- [EXERCISE AIM]: Every line with the string "pixel" in it belongs in your answer, so copy them all from the data.
-------
Lemma preserves_line_chart (s : Session) (filtered : loc) (R : list string) :
  preserves_store (line_chart s filtered R).
Proof. unfold line_chart. repeat store_step. Qed.

Lemma preserves_heatmap (filtered : loc) : preserves_store (heatmap filtered).
Proof. unfold heatmap. repeat store_step. Qed.

#[local] Hint Resolve preserves_bar_chart preserves_line_chart preserves_heatmap
  : store.

Lemma preserves_body (s : Session) (df : loc) : preserves_store (body s df).
Proof. unfold body. repeat store_step. Qed.

(** ** Running the script step by step *)

Lemma run_emit {A : Type} (e : element) (k : M A) (w : World) :
  (emit e ;; k) w = k (rendering w [e]).
Proof. reflexivity. Qed.

Lemma run_emit_last (e : element) (w : World) :
  emit e w = Returned tt (rendering w [e]).
Proof. reflexivity. Qed.

Lemma run_frame_at {A : Type} (l : loc) (d : DataFrame) (k : DataFrame -> M A)
  (w : World) :
  nth_error (heap w) l = Some (ODataFrame d) ->
  (x <- frame_at l ;; k x) w = k d w.
Proof. intros H. unfold bind, frame_at. now rewrite H. Qed.

Lemma run_derive {A : Type} (l : loc) (d : DataFrame) (f : DataFrame -> DataFrame)
  (k : loc -> M A) (w : World) :
  nth_error (heap w) l = Some (ODataFrame d) ->
  (x <- derive l f ;; k x) w =
  k (List.length (heap w)) (storing w (ODataFrame (f d))).
Proof. intros H. unfold derive, bind, frame_at, alloc. now rewrite H. Qed.

Lemma run_st_selectbox {A B : Type} (show : A -> scalar) (label : string)
  (options : list A) (key : string) (position : nat) (k : option A -> M B)
  (w : World) :
  (x <- st_selectbox show label options key position ;; k x) w =
  k (selectbox options position)
    (rendering w [Selectbox label (map show options) key]).
Proof. reflexivity. Qed.

Lemma run_st_multiselect {A B : Type} (show : A -> scalar) (label : string)
  (options default : list A) (state : option (list nat)) (k : list A -> M B)
  (w : World) :
  (x <- st_multiselect show label options default state ;; k x) w =
  k (multiselect options default state)
    (rendering w [SidebarMultiselect label (map show options) (map show default)]).
Proof. reflexivity. Qed.

Lemma run_bind_assoc {A B C : Type} (m : M A) (f : A -> M B) (g : B -> M C)
  (w : World) :
  (y <- (x <- m ;; f x) ;; g y) w = (x <- m ;; y <- f x ;; g y) w.
Proof. unfold bind. now destruct (m w). Qed.

Lemma rendering_rendering (w : World) (es es' : list element) :
  rendering (rendering w es) es' = rendering w (es ++ es')%list.
Proof. unfold rendering. simpl. now rewrite <- app_assoc. Qed.

Lemma heap_rendering (w : World) (es : list element) :
  heap (rendering w es) = heap w.
Proof. reflexivity. Qed.

Lemma stored_last (w : World) (o : object) :
  nth_error (heap (storing w o)) (List.length (heap w)) = Some o.
Proof.
  simpl. rewrite nth_error_app2 by lia. now rewrite Nat.sub_diag.
Qed.

Lemma stored_before (w : World) (o o' : object) (l : loc) :
  nth_error (heap w) l = Some o' -> nth_error (heap (storing w o)) l = Some o'.
Proof.
  intros H. simpl. rewrite nth_error_app1; [assumption|].
  apply nth_error_Some. congruence.
Qed.
(** C10. The body of the loop of [pt] runs before its condition is
    tested. For every pixel offset, also one beyond the escape threshold
    from the start, the loop over a non-empty orbit returns with [iter]
    at least 1; and over any orbit no run returns an [iter] below 1: a
    count of 0 is never produced. (Over the empty orbit the first read
    faults and no count is returned at all.) *)
Theorem pt_iter_at_least_1 :
  forall (stray : Z -> complex) (fuel : nat) (x : list complex) (d0 : complex),
    (length x < fuel)%nat ->
    (x <> [] ->
     exists st, pt_iterate stray fuel x d0 = Done st /\ 1 <= iter st)
    /\ (forall st, pt_iterate stray fuel x d0 = Done st -> 1 <= iter st)
    /\ (x = [] -> pt_iterate stray fuel x d0 = Undefined).
Proof.
  intros stray fuel x d0 Hfuel.
  assert (Hlive : x <> [] ->
                  exists st, pt_iterate stray fuel x d0 = Done st
                             /\ 1 <= iter st).
  { intros Hne.
    destruct (pt_iterate_returns stray x d0 fuel Hne Hfuel)
      as (st & Hrun & Hit & _).
    exists st. split; [exact Hrun | lia]. }
  split; [exact Hlive|]. split.
  - intros st Hrun. destruct x as [|c x'].
    + discriminate Hrun.
    + destruct (Hlive ltac:(discriminate)) as (st' & Hrun' & Hit).
      rewrite Hrun in Hrun'. injection Hrun' as <-. exact Hit.
  - intros ->. reflexivity.
Qed.

(** C2. On the orbit of one sample [0] and the pixel offset [0] the loop
    of [pt] makes one pass: it reads [x[0]], increments [iter] to 1 and
    reads [x[1]], which is past the end of the orbit. *)
Theorem pt_reads_past_the_end :
  forall (stray : Z -> complex),
    let x := [(0%float, 0%float)] in
    exists st,
      pt_iterate stray 2 x (0%float, 0%float) = Done st
      /\ iter st = 1
      /\ reads st = [0; 1]
      /\ In 1 (reads st)
      /\ (1 <? Z.of_nat (length x)) = false.
Proof.
  intros stray x. unfold pt_iterate, x. cbv beta iota zeta.
  rewrite pt_loop_S.
  replace (iter (pt_body stray [(0%float, 0%float)] (0%float, 0%float)
                   (mk_pt_state (0%float, 0%float) 0 0%float [])) <?
           int_of_size_t (Z.of_nat (length [(0%float, 0%float)])))
    with false by reflexivity.
  rewrite andb_false_r.
  eexists. split; [reflexivity|].
  repeat split. right. left. reflexivity.
Qed.

(** Every run of the loop that classifies the pixel as inside the set
    ([iter] equal to the length of the orbit) has read the orbit at that
    length, one past its last sample. *)
Lemma pt_in_set_reads_past_the_end :
  forall (stray : Z -> complex) (fuel : nat) (x : list complex) (d0 : complex)
         (st : pt_state),
    (length x < fuel)%nat ->
    pt_iterate stray fuel x d0 = Done st ->
    iter st = Z.of_nat (length x) ->
    In (Z.of_nat (length x)) (reads st).
Proof.
  intros stray fuel x d0 st Hfuel Hrun Hin.
  assert (Hne : x <> []) by (intros ->; discriminate Hrun).
  destruct (pt_iterate_returns stray x d0 fuel Hne Hfuel)
    as (st' & Hrun' & _ & _ & Hrd).
  rewrite Hrun in Hrun'. injection Hrun' as <-.
  rewrite <- Hin. exact Hrd.
Qed.

(** ** The colour mapper *)

(** A double that is at most 1 is below 256. *)
Lemma leb_1_ltb_256 (z : float) :
  PrimFloat.leb z 1 = true -> PrimFloat.ltb z 256 = true.
Proof.
  rewrite FloatAxioms.leb_spec, FloatAxioms.ltb_spec.
  assert (H1 : Prim2SF 1 = S754_finite false 4503599627370496 (-52))
    by (vm_compute; reflexivity).
  assert (H256 : Prim2SF 256 = S754_finite false 4503599627370496 (-44))
    by (vm_compute; reflexivity).
  rewrite H1, H256. clear H1 H256.
  unfold SFleb, SFltb, SFcompare.
  destruct (Prim2SF z) as [s|s| |s m e]; try (destruct s; intros Hc; congruence).
  - intros Hc. exact Hc.
  - destruct s; [intros _; reflexivity|].
    destruct (Z.compare_spec e (-52)); destruct (Z.compare_spec e (-44));
      intros Hc; try reflexivity; try discriminate; lia.
Qed.

Section PaletteFacts.

Variable indef : float -> Z.
Variable log2 : float -> float.

Lemma int_of_double_range (f : float) :
  INT_MIN <= int_of_double indef f <= INT_MAX.
Proof.
  unfold int_of_double.
  destruct (trunc_double f) as [z|]; [|apply wrap_int_range].
  destruct (in_int z) eqn:E; [|apply wrap_int_range].
  unfold in_int in E. apply andb_prop in E. destruct E as [E1 E2].
  apply Z.leb_le in E1. apply Z.leb_le in E2. lia.
Qed.

Lemma palette_index_returns (gradient : list sf.Color) (zn_size : float)
    (iter : Z) :
  gradient <> [] ->
  Z.of_nat (length gradient) <= INT_MAX ->
  exists i,
    palette_index indef log2 gradient zn_size iter = Done i
    /\ 0 <= i < Z.of_nat (length gradient)
    /\ i = size_t_of_int (int_of_double indef (palette_nu log2 zn_size iter))
           mod Z.of_nat (length gradient).
Proof.
  intros Hne Hlen. unfold palette_index.
  assert (Hpos : 0 < Z.of_nat (length gradient))
    by (destruct gradient; [congruence | simpl; lia]).
  destruct (Z.eqb_spec (Z.of_nat (length gradient)) 0) as [E|_]; [lia|].
  eexists. split; [reflexivity|].
  set (n := size_t_of_int _).
  pose proof (Z.mod_pos_bound n _ Hpos) as Hmod.
  unfold int_of_size_t.
  rewrite wrap_int_small by (unfold INT_MIN, INT_MAX in *; lia).
  split; [exact Hmod | reflexivity].
Qed.

Lemma int_of_double_in_range (f : float) (z : Z) :
  trunc_double f = Some z -> INT_MIN <= z <= INT_MAX ->
  int_of_double indef f = z.
Proof.
  intros Hf Hz. unfold int_of_double. rewrite Hf.
  unfold in_int.
  replace (INT_MIN <=? z) with true by (symmetry; apply Z.leb_le; lia).
  replace (z <=? INT_MAX) with true by (symmetry; apply Z.leb_le; lia).
  reflexivity.
Qed.

Lemma palette_returns (gradient : list sf.Color) (zn_size : float) (iter : Z) :
  gradient <> [] ->
  Z.of_nat (length gradient) <= INT_MAX ->
  exists i c,
    palette_index indef log2 gradient zn_size iter = Done i
    /\ 0 <= i < Z.of_nat (length gradient)
    /\ nth_error gradient (Z.to_nat i) = Some c
    /\ palette indef log2 gradient zn_size iter = Done c
    /\ (forall z,
          trunc_double (palette_nu log2 zn_size iter) = Some z ->
          0 <= z <= INT_MAX ->
          i = z mod Z.of_nat (length gradient))
    /\ (forall z,
          trunc_double (palette_nu log2 zn_size iter) = Some z ->
          INT_MIN <= z < 0 ->
          i = (z + 2 ^ 64) mod Z.of_nat (length gradient)).
Proof.
  intros Hne Hlen.
  destruct (palette_index_returns gradient zn_size iter Hne Hlen)
    as (i & Hidx & Hi & Hval).
  destruct (nth_error gradient (Z.to_nat i)) as [c|] eqn:Hc.
  - exists i, c. split; [exact Hidx|]. split; [exact Hi|].
    split; [exact Hc|]. split.
    + unfold palette. rewrite Hidx. cbn [bind].
      unfold size_t_of_int. unfold INT_MAX in Hlen.
      rewrite Z.mod_small by lia. rewrite Hc. reflexivity.
    + split.
      * intros z Hz Hrange.
        rewrite (int_of_double_in_range _ z Hz) in Hval
          by (unfold INT_MIN; lia).
        unfold size_t_of_int in Hval. unfold INT_MAX in Hrange.
        rewrite (Z.mod_small z) in Hval by lia. exact Hval.
      * intros z Hz Hrange.
        rewrite (int_of_double_in_range _ z Hz) in Hval
          by (unfold INT_MAX; lia).
        unfold size_t_of_int in Hval. unfold INT_MIN in Hrange.
        rewrite <- (Z.mod_add z 1 (2 ^ 64)) in Hval by lia.
        rewrite (Z.mod_small (z + 1 * 2 ^ 64)) in Hval by lia.
        rewrite Z.mul_1_l in Hval. exact Hval.
  - apply nth_error_None in Hc. lia.
Qed.
(** C6: when the callback returns, there is one figure for every test
    of which the first selected patient has an observation, and for no
    other test; a figure holds one line for every selected patient who
    has an observation of its test, in the order of the selection; and
    the points of a line are all the observations of its patient and
    test, each once. *)
Theorem figures_follow_the_first_selected_patient (first : string) (others : list string)
    (table_data : list row) (figs : list figure) :
  update_charts (first :: others) table_data = Ok figs ->
  NoDup (map fig_title figs)
  ∧ (∀ t, t ∈ map fig_title figs <-> observations table_data first t ≠ [])
  ∧ ∀ fig, fig ∈ figs ->
      map sc_name (fig_data fig)
      = List.filter (has_observation table_data (fig_title fig)) (first :: others)
      ∧ ∀ s, s ∈ fig_data fig ->
          ∃ vs ds,
            traverse (fun r => float (Value r))
                     (observations table_data (sc_name s) (fig_title fig)) = Ok vs
            ∧ traverse strptime
                       (map Date (observations table_data (sc_name s) (fig_title fig)))
              = Ok ds
            ∧ Permutation (combine (sc_x s) (sc_y s)) (combine ds vs).
Proof.
  intros Hup. pose proof (update_charts_spec _ _ _ _ Hup) as (Hnd & Htitles & Hall).
  split; [done|]. split.
  { intros t. rewrite Htitles. unfold has_observation.
    by destruct (observations table_data first t). }
  intros fig Hfig. split.
  - apply list_elem_of_In in Hfig.
    apply (proj1 (List.Forall_forall _ _) Hall) in Hfig.
    apply Forall2_map_eq. apply (Forall2_impl _ _ _ _ Hfig).
    intros p s (vs & _ & Hmk). by apply make_scatter_spec in Hmk as [? _].
  - intros s Hs.
    destruct (series_of_figure _ _ _ _ _ _ Hup Hfig Hs)
      as (_ & vs & ds & Hvs & Hds & Hx & Hy & _).
    exists vs, ds. split; [done|]. split; [done|].
    rewrite Hx, Hy, combine_fst_snd. apply sorted_reverse_perm.
Qed.
(** * Markbox: a shallow embedding of [markbox.py]

    Markbox serves Markdown files kept in a Dropbox app folder as a blog.
    This development embeds the parts of [markbox.py] that carry its
    behaviour: the token file reader [read_file], the caching decorator
    [Cache.cached], the OAuth negotiation [Dropbox.connect], the post
    listing [Dropbox.listing] and the single-post handler
    [Markbox.default].

    The code is Python 2 over four libraries (the Dropbox SDK, a memcache
    client, Python-Markdown with a template engine, and parsedatetime).
    The libraries are collaborators: their answers are taken as
    parameters, while every line of [markbox.py] that decides what is
    done with those answers is written out. *)

From Stdlib Require Import ZArith.
From stdpp Require Import base option list strings gmap sorting.

Local Open Scope Z_scope.

(** ** Python values *)

(** A value that is either [None] or a [str] is an [option string]. Python
    tests such a value for truth in [if v], [not v], [a or b] and
    [a and b]: [None] and the empty string are false. *)
Definition truthy (v : option string) : bool :=
  match v with
  | None => false
  | Some s => negb (String.eqb s "")
  end.

(** [a or b]: the first operand when it is true, else the second. *)
Definition py_or (a b : option string) : option string :=
  if truthy a then a else b.

(** A query-string argument as CherryPy hands it over in [kwargs]: a
    string, or a list of strings when the parameter is repeated. *)
Inductive qvalue :=
| QStr (s : string)
| QList (l : list string).

Abbreviation Query := (gmap string qvalue).

(** [v == secret] where [secret] is [os.environ.get(...)]: a string equals
    neither [None] nor a list. *)
Definition py_eq (v : qvalue) (secret : option string) : bool :=
  match v, secret with
  | QStr s, Some k => String.eqb s k
  | _, _ => false
  end.

(** ** The Dropbox SDK's data *)

(** [dropbox.session.OAuthToken] as parsed from a reply of the service. *)
Record OAuthToken := { key : string; secret : string }.

(** [dropbox.rest.ErrorResponse]. *)
Record ErrorResponse := { status : Z; reason : string }.
(** * Sprite-sheet packer and Godot resource writer: a shallow embedding

  This development embeds [sprite_sheet_node.py] in Rocq and proves the
  properties of its two nodes:

  - [CreateSpriteSheetImageNode.create_sprite_sheet] (the grid packer), and
  - [CreateGodotTresFileNode.create_tres_file] (the resource serializer).

  Python integers are [Z]; Python [str] values are lists of Unicode code
  points; byte strings are lists of [Byte.byte]; exceptions are values of
  [exn] carried by [result].  The file system is a finite map from path
  strings to nodes, and the operating system's entropy source is a tape
  of bytes with a read cursor. *)

From Stdlib Require Import ZArith Lia Ascii String Strings.Byte.
From Stdlib Require Import QArith Qround.
From Stdlib Require Import DecimalFacts DecimalPos DecimalN DecimalZ.
From stdpp Require Import base option list gmap.

Open Scope Z_scope.

(** ** Python values and built-ins *)

Module Py.

(** A Python [str]: a sequence of Unicode code points. *)
Abbreviation str := (list N).

(** An ASCII literal of the source, as a [str]. *)
Definition lit (s : string) : str := N_of_ascii <$> list_ascii_of_string s.

(** The double-quote character, which the source writes inside its
    single-quoted literals. *)
Definition dq : str := [34%N].

(** The newline escape of the source's literals. *)
Definition nl : str := [10%N].

Inductive exn :=
| ValueError (msg : str)
| ZeroDivisionError.

Inductive result (A : Type) :=
| Ok (a : A)
| Raise (e : exn).
Arguments Ok {A} a.
Arguments Raise {A} e.

(** [range(n)] *)
Definition range (n : Z) : list Z := Z.of_nat <$> seq 0 (Z.to_nat n).

(** [divmod(a, b)] on integers: floor division and the remainder with the
    sign of the divisor; division by zero raises. *)
Definition divmod (a b : Z) : result (Z * Z) :=
  if b =? 0 then Raise ZeroDivisionError else Ok (a / b, a mod b).

(** Decimal digits of an unsigned decimal number, most significant first. *)
Fixpoint digit_codes (d : Decimal.uint) : str :=
  match d with
  | Decimal.Nil => []
  | Decimal.D0 d => 48%N :: digit_codes d
  | Decimal.D1 d => 49%N :: digit_codes d
  | Decimal.D2 d => 50%N :: digit_codes d
  | Decimal.D3 d => 51%N :: digit_codes d
  | Decimal.D4 d => 52%N :: digit_codes d
  | Decimal.D5 d => 53%N :: digit_codes d
  | Decimal.D6 d => 54%N :: digit_codes d
  | Decimal.D7 d => 55%N :: digit_codes d
  | Decimal.D8 d => 56%N :: digit_codes d
  | Decimal.D9 d => 57%N :: digit_codes d
  end.
(** X13 -- nothing is written when the registry cannot be read.  If
    [ReadCustomConfig] fails, no run of [add] or [create] calls [Write],
    [create] does not succeed, and a run of [add] that has called
    [ReadCustomConfig] returns its error. *)
Theorem read_failure_writes_nothing (text : string) (cmd : Cmd)
    (args0 args1 dockerPath : string) :
  config_ReadCustomConfig = inl text ->
  (forall cfg, ~ In (EvWrite cfg) (trace (add cmd args0 args1)))
  /\ (forall cfg, ~ In (EvWrite cfg) (trace (create dockerPath args0)))
  /\ returned (create dockerPath args0) <> Ok tt
  /\ (In EvReadCustomConfig (trace (add cmd args0 args1)) ->
      returned (add cmd args0 args1) = Err (ErrReadCustomConfig text)).
Proof.
  intros Hread.
  assert (Hcreate :
            trace (create dockerPath args0) = []
            \/ create dockerPath args0
               = ([EvReadCustomConfig], Err (ErrReadCustomConfig text))).
  { destruct (translateDest dockerPath) as [dest|e] eqn:Htr.
    - destruct (parseDestination dest) as [uri|e] eqn:Hparse.
      + right. now rewrite (create_run _ _ _ _ Htr Hparse), Hread.
      + left. unfold create. now rewrite Htr, lift_Ok_bind, Hparse.
    - left. unfold create. now rewrite Htr. }
  repeat split.
  - intros cfg Hin.
    destruct (add_write_inv _ _ _ _ Hin) as (_ & cfg0 & Hgood & _).
    congruence.
  - intros cfg Hin. destruct Hcreate as [Hc | Hc]; rewrite Hc in Hin.
    + destruct Hin.
    + destruct Hin as [Hin | []]. discriminate Hin.
  - destruct Hcreate as [Hc | Hc]; [|now rewrite Hc].
    destruct (translateDest dockerPath) as [dest|e] eqn:Htr.
    + destruct (parseDestination dest) as [uri|e] eqn:Hparse.
      * rewrite (create_run _ _ _ _ Htr Hparse), Hread in Hc.
        discriminate Hc.
      * unfold create. now rewrite Htr, lift_Ok_bind, Hparse.
    + unfold create. now rewrite Htr.
  - intros Hin.
    destruct (add_path_total cmd args0 args1) as
      [ e0 Hp | uri1 Hp Hm | uri1 Hp Hm Hs1
      | uri1 calls0 e0 Hp Hm Hs1 Hv | uri1 calls0 Hp Hm Hs1 Hv ];
      simpl in Hin |- *.
    + destruct Hin.
    + destruct Hin.
    + destruct Hin as [Hin | []]. discriminate Hin.
    + pose proof (validateScheme_outcome cmd uri1) as [Hq _].
      rewrite Hv in Hq. simpl in Hq.
      rewrite forallb_forall in Hq. apply Hq in Hin. discriminate Hin.
    + now rewrite store_run, Hread.
Qed.

End PersistenceFacts.

Lemma write_is_last_witness :
  exists before,
    forallb quiet before = true
    /\ add (E := golang) plain "dbg" "unix:///nowhere"
       = (before
            ++ [EvReadCustomConfig;
                EvWrite (add_upsert plain "dbg" "unix:///nowhere"
                           one_connection)],
          Ok tt).
Proof.
  destruct (write_is_last (E := golang) plain "dbg" "unix:///nowhere"
              (add_upsert plain "dbg" "unix:///nowhere" one_connection))
    as (before & Hq & Hadd).
  - vm_compute. right. right. right. now left.
  - exists before. split; [exact Hq | exact Hadd].
Defined.
Definition wirecall_packet_sign_ex `{Host} (header : option wirecall_header)
    (payload : option (list Z)) (payload_len integrity : Z) (mac_key : option (list Z)) : res wirecall_header :=
  match header with
  | None => Err
  | Some header =>
      if bad_packet header payload payload_len integrity mac_key then Err
      else
        let? checksum :=
          if has_flag integrity WIRECALL_INTEGRITY_CHECKSUM
          then wirecall_packet_checksum (Some header) payload payload_len else Ok 0 in
        let header := set_checksum header checksum in
        let? mac :=
          if has_flag integrity WIRECALL_INTEGRITY_MAC
          then wirecall_packet_mac (Some header) payload payload_len mac_key else Ok 0 in
        Ok (set_mac header mac)
  end.

Definition wirecall_packet_verify_ex `{Host} (header : option wirecall_header)
    (payload : option (list Z)) (payload_len integrity : Z) (mac_key : option (list Z)) : res unit :=
  match header with
  | None => Err
  | Some header =>
      if bad_packet header payload payload_len integrity mac_key then Err
      else
        let? checksum_ok :=
          if has_flag integrity WIRECALL_INTEGRITY_CHECKSUM
          then let? c := wirecall_packet_checksum (Some header) payload payload_len in
               Ok (c =? h_checksum header)
          else Ok true in
        if negb checksum_ok then Err
        else
          let? mac_ok :=
            if has_flag integrity WIRECALL_INTEGRITY_MAC
            then let? m := wirecall_packet_mac (Some header) payload payload_len mac_key in
                 Ok (m =? h_mac header)
            else Ok true in
          if negb mac_ok then Err else Ok tt
  end.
-------
- [OUTPUT OF THE EXERCISE]:
    tested. For every pixel offset, also one beyond the escape threshold
(** C2. On the orbit of one sample [0] and the pixel offset [0] the loop
(** Every run of the loop that classifies the pixel as inside the set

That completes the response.